Artificial cells, synthetic analogues of living cells in both structure and function, have emerged as valuable tools for investigating the principles of life and for advanced applications. These artificial cells are constructed through the self-assembly of biological molecules and have been examined under macromolecularly crowded conditions. The dense environment of the intracellular cytoplasm or extracellular matrix is recapitulated by using macromolecules such as polyethylene glycol (PEG), with concentrations that typically range from 10 to 40% w/v. We investigate the self-assembly of recombinant fusion proteins composed of functionally folded globular protein and elastin-like polypeptide (ELP) into coacervates or vesicles to develop a potential artificial cell platform.

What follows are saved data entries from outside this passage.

(* ===== verification/Streams.v ===== *)
(** * Streams over the endpoints of the reports

    The template [Template_Endpoint_RW.c] and the functions that
    [EndpointStream_AVR8.c] makes of it, and the streams of that file that
    have no buffer.  A stream serves control requests ([USB_USBTask]) each
    time that its endpoint is full or empty. *)

From S2P Require Import Prelude StdDescriptors Hardware Lufa Device Endpoint ControlStream Requests.

Definition ENDPOINT_RWSTREAM_NoError : Z := 0.
Definition ENDPOINT_RWSTREAM_EndpointStalled : Z := 1.
Definition ENDPOINT_RWSTREAM_DeviceDisconnected : Z := 2.
Definition ENDPOINT_RWSTREAM_BusSuspended : Z := 3.
Definition ENDPOINT_RWSTREAM_Timeout : Z := 4.
Definition ENDPOINT_RWSTREAM_IncompleteTransfer : Z := 5.

(** [TEMPLATE_BUFFER_MOVE(p, n)] *)
Definition buffer_skip (d : endianness) (i n : Z) : Z :=
  match d with LE => i + n | BE => i - n end.

Section streams.
Context {H : Type} `{!Mcu H} (fuel : nat).

(** The template: [clear] is [TEMPLATE_CLEAR_ENDPOINT] and [transfer] is
    [TEMPLATE_TRANSFER_BYTE] at an index of the buffer.  [BytesProcessed] is
    the value behind the pointer, if there is one; the results are the error
    code, the buffer and the new value. *)
Section template.
Context (d : endianness) (clear : M (lufa H) unit)
        (transfer : Z → list Z → M (lufa H) (list Z)).

Fixpoint rw_loop (n : nat) (buf : list Z) (DataStream Length BytesInTransfer : Z)
    (BytesProcessed : option Z) : M (lufa H) (Z * list Z * option Z) :=
  match n with
  | O => fail OutOfFuel
  | S n =>
      if Length =? 0 then mret (ENDPOINT_RWSTREAM_NoError, buf, BytesProcessed) else
      allowed ← Endpoint_IsReadWriteAllowed;
      if negb allowed then
        clear;;
        USB_USBTask fuel;;
        match BytesProcessed with
        | Some p =>
            mret (ENDPOINT_RWSTREAM_IncompleteTransfer, buf, Some (u16 (p + BytesInTransfer)))
        | None =>
            ErrorCode ← Endpoint_WaitUntilReady fuel;
            if negb (ErrorCode =? 0) then mret (ErrorCode, buf, BytesProcessed)
            else rw_loop n buf DataStream Length BytesInTransfer BytesProcessed
        end
      else
        buf ← transfer DataStream buf;
        rw_loop n buf (buffer_move d DataStream) (Length - 1) (u16 (BytesInTransfer + 1))
          BytesProcessed
  end.

Definition rw_stream (Buffer : list Z) (Length : Z) (BytesProcessed : option Z) :
  M (lufa H) (Z * list Z * option Z) :=
  let DataStream := buffer_offset d Length in
  ErrorCode ← Endpoint_WaitUntilReady fuel;
  if negb (ErrorCode =? 0) then mret (ErrorCode, Buffer, BytesProcessed) else
  let p := default 0 BytesProcessed in
  rw_loop fuel Buffer (buffer_skip d DataStream p) (u16 (Length - p)) 0 BytesProcessed.
End template.

Definition write_byte (i : Z) (buf : list Z) : M (lufa H) (list Z) :=
  b ← checked (byte_at buf i); Endpoint_Write_8 b;; mret buf.
Definition read_byte (i : Z) (buf : list Z) : M (lufa H) (list Z) :=
  b ← Endpoint_Read_8; checked (byte_put i b buf).
Definition read_eeprom_byte (i : Z) (buf : list Z) : M (lufa H) (list Z) :=
  b ← Endpoint_Read_8; checked (eeprom_update_byte i b buf).

(** Writing: the error code.  The buffer is in RAM, for the [P] functions in
    flash and for the [E] functions in the EEPROM. *)
Definition write_stream (d : endianness) (Buffer : list Z) (Length : Z) (p : option Z) :
  M (lufa H) (Z * option Z) :=
  r ← rw_stream d Endpoint_ClearIN write_byte Buffer Length p; mret (r.1.1, r.2).
Definition Endpoint_Write_Stream_LE := write_stream LE.
Definition Endpoint_Write_Stream_BE := write_stream BE.
Definition Endpoint_Write_PStream_LE := write_stream LE.
Definition Endpoint_Write_PStream_BE := write_stream BE.
Definition Endpoint_Write_EStream_LE := write_stream LE.
Definition Endpoint_Write_EStream_BE := write_stream BE.
Definition Endpoint_Read_Stream_LE := rw_stream LE Endpoint_ClearOUT read_byte.
Definition Endpoint_Read_Stream_BE := rw_stream BE Endpoint_ClearOUT read_byte.
Definition Endpoint_Read_EStream_LE := rw_stream LE Endpoint_ClearOUT read_eeprom_byte.
Definition Endpoint_Read_EStream_BE := rw_stream BE Endpoint_ClearOUT read_eeprom_byte.

(** [Endpoint_Discard_Stream] and [Endpoint_Null_Stream], which do not run the
    control task. *)
Fixpoint plain_loop (n : nat) (clear byte : M (lufa H) unit) (Length BytesInTransfer : Z)
    (BytesProcessed : option Z) : M (lufa H) (Z * option Z) :=
  match n with
  | O => fail OutOfFuel
  | S n =>
      if negb (BytesInTransfer <? Length) then mret (ENDPOINT_RWSTREAM_NoError, BytesProcessed) else
      allowed ← Endpoint_IsReadWriteAllowed;
      if negb allowed then
        clear;;
        match BytesProcessed with
        | Some _ => mret (ENDPOINT_RWSTREAM_IncompleteTransfer, Some BytesInTransfer)
        | None =>
            ErrorCode ← Endpoint_WaitUntilReady fuel;
            if negb (ErrorCode =? 0) then mret (ErrorCode, BytesProcessed)
            else plain_loop n clear byte Length BytesInTransfer BytesProcessed
        end
      else
        byte;;
        plain_loop n clear byte Length (u16 (BytesInTransfer + 1)) BytesProcessed
  end.

Definition plain_stream (clear byte : M (lufa H) unit) (Length : Z) (BytesProcessed : option Z) :
  M (lufa H) (Z * option Z) :=
  let BytesInTransfer := default 0 BytesProcessed in
  ErrorCode ← Endpoint_WaitUntilReady fuel;
  if negb (ErrorCode =? 0) then mret (ErrorCode, BytesProcessed) else
  plain_loop fuel clear byte Length BytesInTransfer BytesProcessed.

Definition Endpoint_Discard_Stream := plain_stream Endpoint_ClearOUT Endpoint_Discard_8.
Definition Endpoint_Null_Stream := plain_stream Endpoint_ClearIN (Endpoint_Write_8 0).
End streams.

Section sims.
Context {H : Type} `{!Mcu H} `{!McuSpec H}.

Lemma sim_rw_loop fuel d clear clear' transfer transfer' n buf i k t p :
  sim clear clear' → (∀ i buf, sim (transfer i buf) (transfer' i buf)) →
  sim (rw_loop fuel d clear transfer n buf i k t p) (rw_loop fuel d clear' transfer' n buf i k t p).
Proof.
  intros Hc Ht. revert buf i k t p. induction n as [|n IH]; intros; cbn [rw_loop]; solve_sim; apply Ht.
Qed.

Lemma sim_rw_stream fuel d clear clear' transfer transfer' buf k p :
  sim clear clear' → (∀ i buf, sim (transfer i buf) (transfer' i buf)) →
  sim (rw_stream fuel d clear transfer buf k p) (rw_stream fuel d clear' transfer' buf k p).
Proof. intros Hc Ht. unfold rw_stream. solve_sim. by apply sim_rw_loop. Qed.

Lemma sim_write_stream fuel d buf k p :
  sim (write_stream fuel d buf k p) (write_stream fuel d buf k p).
Proof.
  unfold write_stream. apply sim_bind; [|solve_sim]. apply sim_rw_stream; solve_sim.
Qed.
Lemma sim_read_stream fuel buf k p :
  sim (Endpoint_Read_Stream_LE fuel buf k p) (Endpoint_Read_Stream_LE fuel buf k p).
Proof. apply sim_rw_stream; solve_sim. Qed.
End sims.

#[export] Hint Resolve sim_write_stream sim_read_stream : sim.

Herein, we focus on understanding the phase transition of the recombinant fusion protein assemblies and vesicles in PEG-rich, macromolecularly crowded conditions by experiments and molecular dynamics simulations. It has been found that self-assembled protein vesicles undergo agglomeration in macromolecularly crowded conditions, where individual vesicles cluster to form larger aggregates. This is followed by the vesicle-to-coacervate transition and phase separation in the protein-rich particles. The PEG concentrations that induce the phase transition of the protein assemblies depend on the relative number of globular proteins at vesicle surfaces. This knowledge would be useful to provide engineering strategies for artificial cells in cell-like macromolecularly crowded conditions.